Fig. 9 shows a graph of Open Circuit Potential (OCP) (900) vs measured in mV versus time in hours (902) for a sensor conditioned in 0.1M KCl for 48 hours without KFeCN in the converter layer.

Detailed description of the invention

The following detailed description refers to the accompanying drawings that show, by way of illustration, specific details and embodiments in which the invention may be practiced. These embodiments are described in sufficient detail to enable those skilled in the art to practice the invention. Other embodiments may be utilized and changes may be made without departing from the scope of the present invention. The various embodiments are not necessarily mutually exclusive, as some embodiments may be combined with one or more other embodiments to form new embodiments. The listing or discussion of a prior-published document in this specification is not necessarily to be taken as an admission that the document is part of the state of the art or is common general knowledge.

Features described in the context of one embodiment may apply correspondingly to the same or similar features in other embodiments. Features described in the context of one embodiment may apply correspondingly to other embodiments, even if not explicitly described in these other embodiments.
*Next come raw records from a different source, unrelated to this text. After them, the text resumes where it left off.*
(** A worker of the receiving side does not reach past the gap. *)
Lemma gap_receiver loc rem i a b l b' :
  peer_inv loc rem b -> link_inv (written a) b -> peer_inv rem loc a ->
  local_step (wire a) b l b' -> gap i a b -> gap i a b'.
Proof.
  intros Hp Hli Ha Hstep [G1 G2 G3 G4 G5]. pose proof (peer_session _ _ _ Hp) as Hst.
  assert (rcv b' = rcv b -> gap i a b') as Hsame by (intros E; constructor; rewrite ?E; done).
  destruct Hstep as [record b' H|now budget b' H|now b' H|raw b' Hraw _ H|raw b' Hf H|op Hop|ev b' Hev H].
  - apply Hsame. now destruct (write_inv _ _ _ _ _ Hp H) as (_ & ? & _).
  - apply Hsame. now destruct (tick_spec _ _ _ _ _ _ (fun _ => True) (fun _ => True) Hp ltac:(done) ltac:(done) H) as (_ & ? & _).
  - apply Hsame. now destruct (readSeen_spec _ _ _ _ _ Hp H) as (s & _ & _ & ? & _).
  - pose proof (pi_wire _ _ _ Ha) as Hw. pose proof G2 as Gw. rewrite Forall_forall in Hw, G2.
    specialize (Hw raw Hraw). specialize (G2 raw Hraw). rewrite <- (pi_local _ _ _ Hp) in Hw.
    destruct (receive_peer rem (written a) b raw b' Hst) as (p & r & seen & out & Hparse & [Hk _ _] & E & ->); try done.
    { eapply Forall_impl; [exact (li_queue _ _ Hli)|]. intros q [? _]. done. }
    specialize (G2 p Hparse). destruct Hk as [Hc|Hack].
    + pose proof (carries_ID _ _ Hc). pose proof (peer_room _ _ _ Ha). destruct Hc as [Hop _]. specialize (G2 Hop).
      pose proof Hli as [Hri _ Hlast _]. rewrite Forall_forall in G3.
      apply moveUpWorker_step_spec in E as (_ & H2 & H3 & _ & H5 & H6);
        [|done|unfold is_u32, MaxUint32 in *; lia|lia].
      constructor; cbn; try done.
      * apply Forall_forall. intros q Hq. destruct (H6 q Hq) as [->|?]; auto.
      * destruct (Z.lt_ge_cases (lastConsumed r) i) as [|Hge]; [done|exfalso].
        assert (i ∈ map ID out) as (q & -> & Hq)%list_elem_of_fmap by (rewrite H2; apply elem_of_seqZ; lia).
        rewrite Forall_forall in H5. destruct (H5 q Hq) as [->|Hq']; [done | now apply (G3 q)].
    + apply moveUpWorker_step_cases in E as [(_ & -> & ->)|(Hacc & _)]; [now apply Hsame|].
      unfold accepts in Hacc. rewrite (unnumbered_not_V1 _ Hack) in Hacc. by rewrite andb_false_r in Hacc.
  - apply Hsame. now rewrite (receive_foreign raw b b' Hst Hf H).
  - now apply Hsame.
  - apply Hsame. now destruct (timer_spec _ _ _ _ _ Hp Hev H) as (_ & _ & ? & _).
Qed.

Lemma gap_run P i w w' : world_inv w -> run P w w' -> gap i w.1 w.2 -> world_inv w' /\ gap i w'.1 w'.2.
Proof.
  intros Hinv Hr. revert Hinv. induction Hr as [w|w1 w2 l w3 _ IH _ Hstep]; intros Hinv Hgap; [done|].
  destruct (IH Hinv Hgap) as [Hinv2 Hgap2]. split; [exact (proj1 (world_step_refines _ _ _ Hinv2 Hstep))|].
  destruct Hinv2 as [(s1 & s2 & Hp1 & Hp2) Hri Hle].
  destruct Hstep as [a b l a' Hs|a b l b' Hs]; cbn [fst snd] in *.
  - eapply (gap_sender s1 s2 (written b)); [done|done|apply Hp2|exact Hs|done].
  - eapply (gap_receiver s2 s1); [done|done|done|exact Hs|done].
Qed.

(** C34: a record that TLS writes while six packets are in flight is lost for
    good, and with it everything after it.  The packet is numbered and then
    dropped ([TryInsertOutgoingPacket] returns false and nothing retries), so
    whatever happens afterwards the other side never delivers a record beyond
    those written before it. *)
Theorem dropped_record_stalls w0 a b record a' w :
  initial w0 -> run anyStep w0 (a, b) ->
  RELIABLE_SEND_BUFFER_SIZE <= len (inFlightOf a) -> writeRecord record a = Ok a' ->
  run anyStep (a', b) w ->
  len (delivered w.2) <= len (written a) < len (written w.1).
Proof.
  intros Hi Hr Hfull Hwrite Hrun. destruct (run_inv _ _ _ Hi Hr) as [Hinv _].
  pose proof Hinv as [(s1 & s2 & Hp1 & Hp2) Hri Hle]. cbn [fst snd] in *.
  assert (world_inv (a', b)) as Hinv'
    by (eapply (world_step_refines _ (Left, LWrite)); [exact Hinv | constructor; econstructor; exact Hwrite]).
  assert (gap (len (written a) + 1) a' b) as Hgap.
  { pose proof (write_inv _ _ _ _ _ Hp1 Hwrite) as (Hp' & _ & _ & Hw & Hwr).
    pose proof (pi_sender _ _ _ Hp1) as [_ Hlt _ _]. pose proof (pi_count _ _ _ Hp1) as Hc.
    constructor.
    - assert (inFlightOf a' = inFlightOf a) as ->.
      { unfold writeRecord in Hwrite.
        destruct (Control_down_spec (mgr a) record (pi_mgr _ _ _ Hp1)) as [[E _]|(rs & _ & _ & E)];
          [rewrite (pi_remote _ _ _ Hp1); done|rewrite E in Hwrite; done|rewrite E in Hwrite].
        unfold inFlightOf in *. destruct (sndr a) as [r tk]. cbn [moveDownWorker_step fst] in *.
        unfold TryInsertOutgoingPacket in Hwrite.
        destruct (Z.leb_spec RELIABLE_SEND_BUFFER_SIZE (len (inFlight r))); [|lia]. cbn in Hwrite. now injection Hwrite as <-. }
      intros (f & Hf & Hin)%list_elem_of_fmap. unfold inFlightOf in Hin. rewrite Forall_forall in Hlt.
      specialize (Hlt f Hin). unfold inflight_key in Hf. cbn in Hlt. lia.
    - rewrite Hw. eapply Forall_impl; [exact (pi_wire _ _ _ Hp1)|].
      intros raw (q & Hq & [[Hcar|Hack] _ _]) q' Hq' Hop; rewrite Hq in Hq'; injection Hq' as <-.
      + apply carries_ID in Hcar. lia.
      + apply unnumbered_not_V1, Z.eqb_neq in Hack. done.
    - eapply Forall_impl; [exact (li_queue _ _ Hri)|]. intros q Hcar%carries_ID. lia.
    - pose proof (li_last _ _ Hri). lia.
    - rewrite (pi_count _ _ _ Hp'), Hwr, len_app, len_cons, len_nil. lia. }
  destruct (gap_run _ _ _ _ Hinv' Hrun Hgap) as [[(t1 & t2 & Q1 & Q2) Hri2 _] [_ _ _ G4 G5]].
  rewrite (pi_count _ _ _ Q1) in G5. destruct Hri2 as [[_ Hl0 _ _] _ Hl ->].
  unfold len in *. rewrite length_take_le; lia.
Qed.

(** Seven records written before the first transmission. *)
Definition burst : list (side * action) :=
  map (fun i => (Left, AWrite [z2b i])) (seqZ 1 6).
Furthermore, additions and/or combinations and/or substitutions of features as described in the context of one embodiment may be correspondingly applicable to the same or similar features in other embodiments.
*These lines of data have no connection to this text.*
(** The negotiation between two calls. *)
Lemma tls_step_ok ph a m k sent rcvd ph' m' s :
  manager_inv m -> keys m = [k] -> phase_ok k ph sent rcvd -> tls_step o ph a m = Ok (ph', m', s) ->
  tls_keeps m (sent ++ option_list s) (rcvd ++ readOf a) ph' m'.
Proof.
  intros Hm Hk Hph.
  assert (forall e, Ok (afterError e, m, @None (list byte)) = Ok (ph', m', s) ->
    tls_keeps m (sent ++ option_list s) (rcvd ++ readOf a) ph' m') as Hfail.
  { intros e [= <- <- <-]. constructor; auto. exists k. split; [done | apply phase_ok_error]. }
  destruct ph as [| |i msg|i|i|i|i|], a as [[]|[]|[]]; cbn [tls_step phase_ok] in *; try discriminate; try (by apply Hfail).
  - destruct (ActiveKey_Ok m Hm) as (k0 & Hk0 & ->). rewrite Hk in Hk0. injection Hk0 as <-.
    rewrite (proj2 Hph). destruct (encodeClientControlMessageAsBytes loc o) as [msg|e|] eqn:Ee; [|by apply Hfail|done].
    intros [= <- <- <-]. constructor; auto. exists k. split; [done|]. cbn. auto.
  - destruct Hph as (-> & Hf & He). cbn [SetNegotiationState]. intros [= <- <- <-].
    destruct (quiet_negState S_SENT_KEY m); [done|]. constructor; auto.
    exists k. split; [done|]. do 2 (split; [done|]). exists msg. split; [set_solver | done].
  - destruct Hph as (-> & Hf & Hs). destruct (parseServerControlMessage a) as [[rk opts]|e|] eqn:Ep; [|by apply Hfail|done].
    destruct (InitTunnelInfo m opts) as [m1|e|] eqn:Ei; [|by apply Hfail|done].
    apply InitTunnelInfo_keeps in Ei as (E1 & E2 & E3 & E4 & E6 & E5).
    destruct (AddRemoteKey_agreed m1 k rk sent (rcvd ++ [a]) a opts _ (E5 Hm) ltac:(congruence) Hf Hs ltac:(set_solver) Ep eq_refl)
      as (k' & H1 & H2 & H3 & H4 & H5 & H6).
    cbn [SetNegotiationState]. intros [= <- <- <-]. constructor; cbn [localSessionID remoteSessionID localDataPacketID set_negState]; [|..|by right|congruence].
    + exists k'. split; [done|]. split; [done|]. exists rk. cbn. by rewrite app_nil_r.
    + by apply quiet_negState.
    + congruence.
    + congruence.
  - destruct Hph as (-> & rem & Hag). intros [= <- <- <-]. constructor; auto. exists k. split; [done|].
    split; [done|]. exists rem. by apply agreed_app.
  - destruct Hph as (-> & rem & Hag). destruct (parseServerPushReply a) as [ti|e|]; [|by apply Hfail|done].
    cbn [SetNegotiationState]. intros [= <- <- <-]. constructor; [| |done|done|by right|done].
    + exists k. split; [done|]. split; [done|]. exists rem. by apply agreed_app.
    + destruct Hm. by constructor.
Qed.

Lemma stage_notified k rs t d certs n rest ph :
  stage k rs t d -> notifyTLS t = n :: rest -> tls_notified certs n = Ok ph ->
  stage k rs (mkTLSSide rest ph (tlsSent t) (tlsReceived t)) d.
Proof.
  intros Hst Hn. unfold tls_notified. destruct Hst; try discriminate Hn. injection Hn as -> <-.
  destruct (_ =? 0); [intros [= <-]; by apply st_negotiation|].
  destruct certs as [[]|e|]; intros E; [| |done]; injection E as <-; apply st_negotiation; [done | apply phase_ok_error].
Qed.

Lemma stage_sendKey k rs t d i :
  stage k rs t d -> phase t = TSendingKey i -> keyReady d = [] ->
  stage k rs (mkTLSSide (notifyTLS t) TIdle (tlsSent t) (tlsReceived t))
    (mkDataSide [i] (channel d) (firstKey d) (readySignals d) (dataWire d) (toTUN d)).
Proof.
  intros Hst Hp Hk. destruct Hst as [| |sid ph sent rcvd Hph| |]; try discriminate Hp.
  cbn in Hp. subst ph. destruct Hph as (-> & rem & Hag). by eapply st_handed.
Qed.

Lemma stage_ready k rs t d :
  stage k rs t d -> firstKey d = true ->
  exists c hl hr, channel_ready (channel d) c hl hr /\ DataChannel.dataCipher (DataChannel.state d0) = Some c.
Proof. intros [| | | |sid sent rcvd rem ch dw up _ Hk] Hf; try discriminate Hf. by eapply keyedFor_ready. Qed.

Lemma stage_phase k rs t d : stage k rs t d -> phase t = TIdle \/ phase_ok k (phase t) (tlsSent t) (tlsReceived t).
Proof. intros []; auto. Qed.

Lemma stage_keyed_inv k rs t d :
  stage k rs t d -> firstKey d = true ->
  exists sid rem, rs = Some sid /\ agreed k rem (tlsSent t) (tlsReceived t) /\ keyedFor rem sid (channel d).
Proof. intros [] Hf; try discriminate Hf. eauto. Qed.

(** What a write of the application puts on the network. *)
Lemma moveDown_nonces gen d m payload ws ps raws c hl hr :
  channel_ready d c hl hr -> isAEAD c = true -> manager_inv m -> noncesBelow (localDataPacketID m) raws ->
  DataChannel.moveDownWorker_step gen (DataChannel.mkWorkersState d m true) payload = Ok (ws, ps) ->
  noncesBelow (localDataPacketID (DataChannel.sessionManager ws)) (raws ++ emit ps).
Proof.
  intros Hd Ha Hm Hn. unfold DataChannel.moveDownWorker_step. cbn [DataChannel.dataChannel DataChannel.sessionManager].
  destruct (DataChannel.writePacket gen d m payload) as [r m'] eqn:E.
  pose proof E as Hu. apply (writePacket_nonce gen d c hl hr) in Hu; [|done..].
  destruct r as [p|e|]; [|intros [= <- <-]|done].
  - intros [= <- <-]. destruct Hu as [[_ Hu]|(Hlt & -> & Hu)]; [discriminate Hu|].
    assert (emit [p] = [Payload p]) as ->.
    { unfold emit. cbn. unfold Muxer.moveDownWorker_step, Packet_Bytes. by rewrite (writePacket_opcode _ _ _ _ _ _ E). }
    pose proof (inv_data _ Hm). apply noncesBelow_snoc; [lia|done|]. by apply Hu.
  - cbn. rewrite app_nil_r. destruct Hu as [[-> _]|(_ & -> & _)]; [done|]. cbn. eapply noncesBelow_mono; [|exact Hn]. lia.
Qed.

(** The negotiation moves on; outside of it no call can return. *)
Lemma stage_answer m t d a ph m' s :
  manager_inv m -> (exists k, keys m = [k] /\ stage k (remoteSessionID m) t d) ->
  tls_step o (phase t) a m = Ok (ph, m', s) ->
  manager_inv m' /\ localSessionID m' = localSessionID m /\
  (negState m' = negState m \/ negState m' < S_GENERATED_KEYS) /\ localDataPacketID m' = localDataPacketID m /\
  exists k, keys m' = [k] /\
    stage k (remoteSessionID m') (mkTLSSide (notifyTLS t) ph (tlsSent t ++ option_list s) (tlsReceived t ++ readOf a)) d.
Proof.
  intros Hm (k & Hk & Hst). assert (forall t', phase t = TIdle -> tls_step o (phase t) a m <> Ok t') as Hidle.
  { intros t' ->. destruct a as [[]|[]|[]]; discriminate. }
  destruct (remoteSessionID m) as [sid0|] eqn:Hr, t as [ns ph0 sent rcvd]; cbn in *;
    inversion Hst; subst; intros E; try (exfalso; by eapply Hidle).
  apply (tls_step_ok _ _ _ k sent rcvd) in E as [(k' & G1 & G2) G3 G4 G5 G6 G7]; [|done..].
  do 4 (split; [done|]). exists k'. split; [done|]. rewrite G5, Hr. by apply st_negotiation.
Qed.

Lemma stage_handed k rs t d i rest :
  stage k rs t d -> keyReady d = i :: rest ->
  exists sid sent rcvd rem, i = 0%nat /\ rest = [] /\ rs = Some sid /\ t = mkTLSSide [] TIdle sent rcvd /\
    d = silent [0%nat] /\ agreed k rem sent rcvd.
Proof. intros [| | |sid sent rcvd rem Hag|] Hi; try discriminate Hi. injection Hi as <- <-. eauto 12. Qed.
The present disclosure provides ion selective electrode sensors and methods of making such ion selective electrode sensors.

The present ion-selective electrode sensors and methods are advantageous because they at least mitigate potential drift, improve reproducibility between sensors with respect to measurements made using the present ion-selective electrode sensors, and reduce the need for pre-use calibration and recalibration. The present ion-selective electrode sensor may be referred to herein as a "solid-contact ion-selective electrode sensor" because it is in solid form and remains in solid form throughout use.

Accordingly, the present disclosure provides an ion selective electrode sensor for measuring the concentration of cations in a liquid. The ion-selective electrode sensor comprises an ion-selective membrane that promotes selective diffusion of cations in a liquid across the ion-selective membrane; an electrical contact layer connected to an external device for measuring the concentration of cations in the liquid; and a converter layer disposed between the ion-selective membrane and the electrical contact layer, wherein the converter layer comprises carbon doped with metal ferrocyanide.

The term "cation" as used herein refers to a positively charged ion. The cation may be a monovalent cation, a divalent cation, or a trivalent cation. The cation may be a metal ion.

For an ion selective electrode sensor, the input signal may be the activity of a particular ion and the output may be a potential.

The present ion-selective electrode sensor is connectable to an external device, which includes a potentiometer for measuring a potential difference between (i) a reference electrode and (ii) an electrical contact. A potentiometer enables a user to read a potential difference measurement, or an ion selective electrode and a reference electrode may also be coupled to the voltmeter for the user to obtain such a reading.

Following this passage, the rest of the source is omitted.